Work to be completed
When a line of the records contains "assert", copy it.
+-------+
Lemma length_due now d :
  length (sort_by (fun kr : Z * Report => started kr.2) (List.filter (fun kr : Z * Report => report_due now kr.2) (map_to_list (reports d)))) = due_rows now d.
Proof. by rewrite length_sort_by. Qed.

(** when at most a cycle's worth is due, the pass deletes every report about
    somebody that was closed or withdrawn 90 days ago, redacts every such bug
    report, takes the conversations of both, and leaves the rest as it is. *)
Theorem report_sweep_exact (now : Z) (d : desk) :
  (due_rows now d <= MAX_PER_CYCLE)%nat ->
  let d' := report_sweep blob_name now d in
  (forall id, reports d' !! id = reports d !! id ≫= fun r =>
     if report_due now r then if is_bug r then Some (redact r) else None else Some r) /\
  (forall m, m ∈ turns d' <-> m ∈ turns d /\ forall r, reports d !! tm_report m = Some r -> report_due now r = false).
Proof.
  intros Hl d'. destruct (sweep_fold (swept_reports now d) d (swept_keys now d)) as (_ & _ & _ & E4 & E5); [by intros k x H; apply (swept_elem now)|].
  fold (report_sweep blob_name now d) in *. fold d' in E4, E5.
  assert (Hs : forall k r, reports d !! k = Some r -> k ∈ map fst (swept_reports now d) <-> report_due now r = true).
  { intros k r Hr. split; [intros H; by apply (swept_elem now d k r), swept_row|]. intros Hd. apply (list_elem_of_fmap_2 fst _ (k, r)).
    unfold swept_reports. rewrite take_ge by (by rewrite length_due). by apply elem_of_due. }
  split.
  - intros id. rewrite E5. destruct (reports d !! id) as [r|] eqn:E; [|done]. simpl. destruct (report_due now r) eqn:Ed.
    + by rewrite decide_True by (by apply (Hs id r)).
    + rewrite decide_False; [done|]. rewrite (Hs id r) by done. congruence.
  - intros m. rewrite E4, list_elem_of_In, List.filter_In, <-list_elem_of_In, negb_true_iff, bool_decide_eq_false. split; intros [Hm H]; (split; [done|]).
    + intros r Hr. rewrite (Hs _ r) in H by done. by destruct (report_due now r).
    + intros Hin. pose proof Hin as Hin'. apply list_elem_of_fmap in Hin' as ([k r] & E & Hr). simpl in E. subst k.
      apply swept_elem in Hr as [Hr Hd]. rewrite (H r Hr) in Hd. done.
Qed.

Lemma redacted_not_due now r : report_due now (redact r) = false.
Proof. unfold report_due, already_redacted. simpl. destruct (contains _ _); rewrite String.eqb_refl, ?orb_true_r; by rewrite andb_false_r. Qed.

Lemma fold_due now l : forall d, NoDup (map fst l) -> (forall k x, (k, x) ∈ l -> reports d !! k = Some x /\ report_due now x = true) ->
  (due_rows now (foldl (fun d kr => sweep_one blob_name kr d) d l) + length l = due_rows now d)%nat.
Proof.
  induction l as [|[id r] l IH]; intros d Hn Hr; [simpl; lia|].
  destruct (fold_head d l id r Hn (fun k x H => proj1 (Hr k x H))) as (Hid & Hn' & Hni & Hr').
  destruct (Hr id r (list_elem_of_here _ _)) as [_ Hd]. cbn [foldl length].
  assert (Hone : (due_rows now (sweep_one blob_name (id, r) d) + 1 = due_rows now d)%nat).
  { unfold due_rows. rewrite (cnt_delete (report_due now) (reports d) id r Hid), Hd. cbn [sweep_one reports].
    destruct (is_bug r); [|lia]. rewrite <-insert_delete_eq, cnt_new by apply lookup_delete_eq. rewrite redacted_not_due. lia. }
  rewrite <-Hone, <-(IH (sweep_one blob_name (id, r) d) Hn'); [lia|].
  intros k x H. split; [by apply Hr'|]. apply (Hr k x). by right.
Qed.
+-------+
Exercise response
  assert (Hs : forall k r, reports d !! k = Some r -> k ∈ map fst (swept_reports now d) <-> report_due now r = true).
  assert (Hone : (due_rows now (sweep_one blob_name (id, r) d) + 1 = due_rows now d)%nat).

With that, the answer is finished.